**Data records:**

(** The lanes it gives. *)
Lemma compose_xmm_plain {fmt : Fmt} sfx single :
  suffix sfx single ->
  compose_xmm_seed (plain_decimal sign ip fp ex ++ sfx) =
    match (if single then plain_value 24 8 else plain_value 53 11) with
    | Some bits => Ok (bits, 0)
    | None => Error (format "Invalid {} seed {:?} (expected hex or a decimal value)."
                       [AStr "XMM"; AStr (plain_decimal sign ip fp ex ++ sfx)])
    end.
Proof.
  intros Hs. unfold compose_xmm_seed. rewrite is_decimal_plain, (parse_decimal_plain sfx single) by done.
  destruct (plain_decimal sign ip fp ex ++ sfx) eqn:E.
  { unfold plain_decimal in E. destruct Hplain as (Hne & _). by destruct sign, ip. }
  destruct single; destruct (plain_value _ _) as [v|] eqn:Ev; cbn [option_map]; try done.
  cbn [is_single value]. do 2 f_equal. unfold plain_value in Ev.
  apply round_decimal_stable in Ev as [Hw Hq]; [|lia|lia|by apply digits_value_bound].
  by rewrite float_double_quieted.
Qed.
(** ** Properties *)

(** Register names in the seed argument are unambiguous: the search through the name
    tables finds a slice exactly when the name is, letter case ignored, the name of
    that slice of that register; every name of a slice of RSP is refused, and a name
    outside the tables finds nothing. *)
Theorem find_slice_correct name :
  (forall reg slice,
     find_slice name 0 GPR_COUNT = Ok (Some (reg, slice)) <->
     reg <> reg_index RSP /\ (reg < GPR_COUNT)%nat /\
     exists n, slice_name reg slice = Some n /\ map lowercase name = map lowercase n)
  /\ (is_ok (find_slice name 0 GPR_COUNT) = false <->
      exists slice n, slice_name (reg_index RSP) slice = Some n /\ map lowercase name = map lowercase n).
Proof.
  assert (forall reg slice, names name reg slice <-> (reg < GPR_COUNT)%nat /\
    exists n, slice_name reg slice = Some n /\ map lowercase name = map lowercase n) as Hnames.
  { intros reg slice. rewrite names_spec. by setoid_rewrite ascii_case_insensitive_equal_map. }
  pose proof (find_slice_spec name 0 GPR_COUNT eq_refl) as Hfind. split.
  - intros reg slice. rewrite <- (Hnames reg slice).
    destruct (find_slice name 0 GPR_COUNT) as [[[r s]|]|e].
    + destruct Hfind as (Hs & Hne & _). split; [by intros [= <- <-]|].
      intros [_ Hs']. by injection (names_unique _ _ _ _ _ Hs Hs') as -> ->.
    + split; [done|]. intros [_ Hs]. destruct (Hfind reg slice (Nat.le_0_l _) Hs).
    + destruct Hfind as [s Hs]. split; [done|]. intros [Hne Hs'].
      by injection (names_unique _ _ _ _ _ Hs Hs') as ? ?.
  - destruct (find_slice name 0 GPR_COUNT) as [[[r s]|]|e]; cbn [is_ok]; split; try done.
    + destruct Hfind as (Hs & Hne & _). intros (s' & n & Hn).
      assert (names name (reg_index RSP) s') as Hs' by (apply Hnames; split; [vm_compute; lia | by exists n]).
      by injection (names_unique _ _ _ _ _ Hs Hs') as ? ?.
    + intros (s' & n & Hn). destruct (Hfind (reg_index RSP) s' (Nat.le_0_l _)).
      apply Hnames. split; [vm_compute; lia | by exists n].
    + intros _. destruct Hfind as [s (_ & Hs)%Hnames]. by exists s.
Qed.

(** A seed argument that is accepted can always be composed: run by run, the seeds of
    the command line are well formed, none is reported as malformed when the registers
    are composed, RSP has no seed, and only status flags are set. *)
Theorem parse_cli_seed_argument_composes {fmt : Fmt} text cli errors :
  parse_cli_seed_argument text CLI_init = Ok cli ->
  let '(r, errors') := compose_seed cli.(cli_seed_gpr) cli.(cli_seed_flags) cli.(cli_seed_xmm)
                         cli.(cli_seed_st) cli.(cli_seed_floating_environment) errors in
  well_formed r /\ errors' = errors /\ reg_get r RSP = 0
  /\ Z.land r.(rflags) RFLAGS_STATUS_MASK = r.(rflags).
Proof.
  intros H. apply parse_cli_seed_argument_valid in H as [Hg Hx Hs Ha Hrsp Hf Hw]; [|apply CLI_init_valid].
  pose proof (compose_seed_well_formed_lemma _ _ _ _ (cli_seed_floating_environment cli) errors Hg Hx Hs Hw) as Hwf.
  destruct (compose_seed_spec cli.(cli_seed_gpr) cli.(cli_seed_flags) cli.(cli_seed_xmm)
    cli.(cli_seed_st) cli.(cli_seed_floating_environment) errors) as (tags & E & _).
  rewrite E in Hwf |- *. split; [exact Hwf|]. apply seed_errors_nil in Ha as ->. rewrite app_nil_r.
  split; [done|]. split.
  - unfold reg_get. cbn [gpr]. apply nth_lookup_Some.
    rewrite list_lookup_fmap, Hrsp. reflexivity.
  - cbn [rflags]. apply Z.bits_inj'. intros n _. rewrite Z.land_spec.
    destruct (Z.testbit (cli_seed_flags cli) n) eqn:En; [|done]. by rewrite Hf.
Qed.

Lemma parse_cli_seed_argument_composes_witness :
  exists cli, parse_cli_seed_argument (fmt := example_fmt) "rax=64,ah=1,st0=2.0,,zf=1,xmm3=1.5f" CLI_init = Ok cli /\
  well_formed (compose_seed (fmt := example_fmt) cli.(cli_seed_gpr) cli.(cli_seed_flags) cli.(cli_seed_xmm)
    cli.(cli_seed_st) cli.(cli_seed_floating_environment) []).1.
Proof.
  destruct (parse_cli_seed_argument (fmt := example_fmt) "rax=64,ah=1,st0=2.0,,zf=1,xmm3=1.5f" CLI_init) as [cli|e] eqn:E;
    [|vm_compute in E; discriminate].
  exists cli. split; [reflexivity|].
  pose proof (parse_cli_seed_argument_composes (fmt := example_fmt) _ _ [] E) as H.
  destruct (compose_seed _ _ _ _ _ _). apply H.
Defined.

(** The limits of an accepted command line, format and output aside. *)
Lemma CLI_parse_limits {fmt : Fmt} {argparse : ArgParse} argv cli :
  CLI_parse argv = Ok cli ->
  1 <= cli.(cli_max_steps) <= MAX_STEPS_LIMIT
  /\ backend_supports cli.(cli_backend) cli.(cli_syntax) = true
  /\ seeds_valid cli.
Proof.
  intros H. unfold CLI_parse in H. destruct (parse_args argv) as [program|[what usage]]; [|done].
  unfold CLI_of_arguments in H. cbv zeta in H. do 3 split_in H.
  destruct (parse_max_steps _) as [max_steps|] eqn:Em; [|done]. apply parse_max_steps_range in Em.
  destruct (parse_track _) as [track|] eqn:Et; [|done].
  destruct (match arg_seed program with Some _ => _ | None => _ end) as [seeded|] eqn:Es; [|done].
  assert (seeds_valid seeded) as Hs.
  { destruct (arg_seed program) as [text|]; [|injection Es as <-; apply CLI_init_valid].
    eapply parse_cli_seed_argument_valid; [apply CLI_init_valid | exact Es]. }
  destruct (negb (backend_supports _ _)) eqn:Eb; [done|]. injection H as <-.
  apply negb_false_iff in Eb. cbn [cli_max_steps cli_backend cli_syntax].
  split; [done|]. split; [done|]. by destruct Hs.
Qed.

Lemma CLI_parse_rules {fmt : Fmt} {argparse : ArgParse} argv cli :
  (forall program, parse_args argv = Ok program ->
     program.(arg_format_used) = false -> program.(arg_format) = ("text" : str)) ->
  CLI_parse argv = Ok cli ->
  1 <= cli.(cli_max_steps) <= MAX_STEPS_LIMIT
  /\ backend_supports cli.(cli_backend) cli.(cli_syntax) = true
  /\ (cli.(cli_pretty_json) = true -> cli.(cli_quick) = true /\ cli.(cli_format) = FormatJson)
  /\ (cli.(cli_format) = FormatJson -> cli.(cli_quick) = true /\ cli.(cli_track) = DEFAULT_TRACK)
  /\ seeds_valid cli.
Proof.
  intros Hdefault H. destruct (CLI_parse_limits argv cli H) as (Hmax & Hsupport & Hseeds).
  split; [done|]. split; [done|]. apply and_assoc. split; [|done]. clear Hmax Hsupport Hseeds. unfold CLI_parse in H.
  destruct (parse_args argv) as [program|[what usage]]; [|done]. specialize (Hdefault program eq_refl).
  unfold CLI_of_arguments in H. cbv zeta in H.
  destruct (arg_format_used program && negb (arg_quick program)) eqn:E1; [done|].
  destruct (arg_pretty program && _) eqn:E2; [done|].
  destruct (bool_decide (arg_format program = _) && _) eqn:E3; [done|].
  destruct (parse_max_steps _) as [max_steps|]; [|done]. destruct (parse_track _) as [track|] eqn:Et; [|done].
  destruct (match arg_seed program with Some _ => _ | None => _ end) as [seeded|]; [|done].
  destruct (negb (backend_supports _ _)); [done|]. injection H as <-.
  cbn [cli_pretty_json cli_quick cli_format cli_track]. split.
  - intros Hp. rewrite Hp in E2. cbn [andb] in E2. apply orb_false_iff in E2 as [E2%negb_false_iff E2'%negb_false_iff].
    apply bool_decide_eq_true in E2'. by rewrite E2'.
  - intros Hj. destruct (decide (arg_format program = ("json" : str))) as [Ef|Ef];
      [|by rewrite bool_decide_false in Hj by exact Ef].
    rewrite bool_decide_true in E3 by exact Ef. cbn [andb] in E3. split.
    + destruct (arg_format_used program) eqn:Eu.
      * cbn [andb] in E1. by apply negb_false_iff in E1.
      * rewrite Hdefault in Ef by done. discriminate Ef.
    + apply bool_decide_eq_false in E3. destruct (arg_track program); [by exfalso; apply E3|].
      by injection Et as <-.
Qed.
Lemma query_hypervisor_adds h (log : Log) v i log' : query_hypervisor h log = (v, i, log') ->
  if h then exists r, In {| leaf := 0x40000000; subleaf := 0; registers := r |} log'.2
    /\ adds (fun l s => s = 0 /\ (l = 0x40000000 \/ l = 0x40000001 /\ 0x40000001 <= r.(eax))) log.2 log'.2
  else adds (fun _ _ => False) log.2 log'.2.
Proof.
  unfold query_hypervisor, CPUID_HYPERVISOR_LEAF, CPUID_HYPERVISOR_INTERFACE. destruct h; [|intros [= _ _ <-]; apply adds_nil; tauto].
  destruct (query_and_record 0x40000000 0 log) as [r l1] eqn:E. apply adds_query in E as [E Hin]. cbv zeta.
  intros Hrun%(f_equal snd). cbn [snd] in Hrun. exists r.
  destruct (Z.leb_spec 0x40000001 (eax r)).
  - destruct (query_and_record 0x40000001 0 l1) as [r2 l2] eqn:E2. apply adds_query in E2 as [E2 _]. subst log'.
    split; [by eapply adds_in|]. eapply adds_trans; [exact E | exact E2|]. intros l s. lia.
  - subst log'. split; [done|]. eapply adds_iff; [exact E|]. intros l s. lia.
Qed.

Lemma query_brand_adds m (log : Log) brand log' : query_brand m log = (brand, log') ->
  adds (fun l s => 0x80000002 <= l <= 0x80000004 /\ s = 0 /\ 0x80000004 <= m) log.2 log'.2.
Proof.
  unfold query_brand, CPUID_BRAND_LAST_LEAF, CPUID_BRAND_FIRST_LEAF. destruct (Z.leb_spec 0x80000004 m); [|intros [= _ <-]; apply adds_nil; lia].
  destruct (query_and_record 0x80000002 0 log) as [ra la] eqn:Ea. destruct (query_and_record (0x80000002 + 1) 0 la) as [rb lb] eqn:Eb.
  destruct (query_and_record (0x80000002 + 2) 0 lb) as [rc lc] eqn:Ec. run_log.
  apply adds_query in Ea as [Ea _], Eb as [Eb _], Ec as [Ec _].
  eapply adds_trans; [exact Ea | exact (adds_app _ _ _ _ _ Eb Ec) |]. cbv beta. intros l s. lia.
Qed.

Lemma query_extended_adds (log : Log) m br w log' : query_extended log = (m, br, w, log') ->
  (exists r, In {| leaf := 0x80000000; subleaf := 0; registers := r |} log'.2 /\ r.(eax) = m)
  /\ adds (fun l s => l = 0x80000000 /\ s = 0 \/ l = 0x80000001 /\ s = 0 /\ 0x80000001 <= m
       \/ 0x80000002 <= l <= 0x80000004 /\ s = 0 /\ 0x80000004 <= m \/ l = 0x80000008 /\ s = 0 /\ 0x80000008 <= m) log.2 log'.2.
Proof.
  unfold query_extended, CPUID_EXTENDED_LIMIT_LEAF, CPUID_EXTENDED_FEATURES_LEAF, CPUID_ADDRESS_WIDTH_LEAF.
  destruct (query_and_record 0x80000000 0 log) as [r l1] eqn:E1. apply adds_query in E1 as [E1 Hin]. cbv zeta.
  set (l2 := if 0x80000001 <=? eax r then _ else l1). intros Hrun.
  assert (adds (fun l s => l = 0x80000001 /\ s = 0 /\ 0x80000001 <= eax r) l1.2 l2.2) as E2.
  { unfold l2. destruct (Z.leb_spec 0x80000001 (eax r)); [|apply adds_nil; lia]. eapply adds_iff; [apply adds_query_log|]. intros l s. lia. }
  destruct (query_brand (eax r) l2) as [brand l3] eqn:E3. apply query_brand_adds in E3.
  assert (m = eax r /\ adds (fun l s => l = 0x80000008 /\ s = 0 /\ 0x80000008 <= eax r) l3.2 log'.2) as [-> E4].
  { destruct (Z.leb_spec 0x80000008 (eax r)).
    - destruct (query_and_record 0x80000008 0 l3) as [r4 l4] eqn:E4. apply adds_query in E4 as [E4 _].
      assert (m = eax r /\ l4 = log') as [-> <-] by (split; congruence). split; [done|]. eapply adds_iff; [exact E4|]. intros l s. lia.
    - assert (m = eax r /\ l3 = log') as [-> <-] by (split; congruence). split; [done|]. apply adds_nil. lia. }
  split; [exists r; split; [by eapply adds_in, adds_in, adds_in | done]|].
  eapply adds_trans; [exact E1 | exact (adds_app _ _ _ _ _ E2 (adds_app _ _ _ _ _ E3 E4)) |].
  cbv beta. intros l s. lia.
Qed.
End adds.
Definition example_trace : Trace := {|
  cpu_fingerprint := Some example_fingerprint; trace_code := [1; 3; 0; 1; 9];
  requested_seed := Registers_init; requested_backend := Zydis; requested_syntax := Intel;
  effective_max_steps := 10; seed_data_pointers := false;
  trace_seed := reg_set Registers_init RIP 0x1000;
  execution_events := [
    {| event_rip := 0x1000; event_registers := reg_set Registers_init RIP 0x1003; event_kind := EKCompleted |};
    {| event_rip := 0x1003; event_registers := reg_set Registers_init RIP 0x1003; event_kind := EKFaulted |}];
  trace_outcome := OFaulted; message := []; instrumentation_detected := false; stop_reason := [];
  stop_address := 0x1003; fault_memory_address := None; fault_access := FANone;
|}.

Lemma example_placed : placed example_trace.
Proof. split; vm_compute; congruence. Qed.

Example example_rows :
  option_map (map (fun r => (r.(row_offset), r.(row_length), r.(row_kind), r.(row_event))))
    (build_history example_trace Zydis Intel)
  = Some [(0, 1, HKReached, Some 0%nat); (1, 2, HKData, None); (3, 1, HKFaulted, Some 1%nat);
          (4, 1, HKNotReached, None)].
Proof. vm_compute. reflexivity. Qed.

Lemma build_history_total_witness :
  placed example_trace /\ is_Some (build_history example_trace Zydis Intel).
Proof.
  split; [apply example_placed|].
  destruct (build_history_total example_trace Zydis Intel example_placed) as (rows & H & _). by exists rows.
Defined.

Lemma build_history_events_witness :
  exists rows, build_history example_trace Zydis Intel = Some rows /\
  length (List.filter (fun r => negb (is_static r)) rows) = 2%nat.
Proof.
  destruct (build_history example_trace Zydis Intel) as [rows|] eqn:E; [|vm_compute in E; discriminate].
  exists rows. split; [reflexivity|].
  destruct (build_history_events example_trace Zydis Intel rows example_placed ltac:(discriminate) eq_refl E) as [-> _].
  vm_compute. reflexivity.
Defined.

Lemma build_history_partition_witness :
  exists rows, build_history example_trace Zydis Intel = Some rows /\ covered rows 0x1002.
Proof.
  destruct (build_history example_trace Zydis Intel) as [rows|] eqn:E; [|vm_compute in E; discriminate].
  exists rows. split; [reflexivity|].
  apply (build_history_partition example_trace Zydis Intel rows example_placed ltac:(discriminate) eq_refl E).
  split; [vm_compute; congruence | vm_compute; reflexivity].
Defined.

**What to work on:**
Reproduce, character for character, only the lines of the preceding data that start at the line with "destruct single; destruct" and end at the line with "find_slice name 0 GPR_COUNT = Ok", both included.

**Expected output:**
  destruct single; destruct (plain_value _ _) as [v|] eqn:Ev; cbn [option_map]; try done.
  cbn [is_single value]. do 2 f_equal. unfold plain_value in Ev.
  apply round_decimal_stable in Ev as [Hw Hq]; [|lia|lia|by apply digits_value_bound].
  by rewrite float_double_quieted.
Qed.
(** ** Properties *)

(** Register names in the seed argument are unambiguous: the search through the name
    tables finds a slice exactly when the name is, letter case ignored, the name of
    that slice of that register; every name of a slice of RSP is refused, and a name
    outside the tables finds nothing. *)
Theorem find_slice_correct name :
  (forall reg slice,
     find_slice name 0 GPR_COUNT = Ok (Some (reg, slice)) <->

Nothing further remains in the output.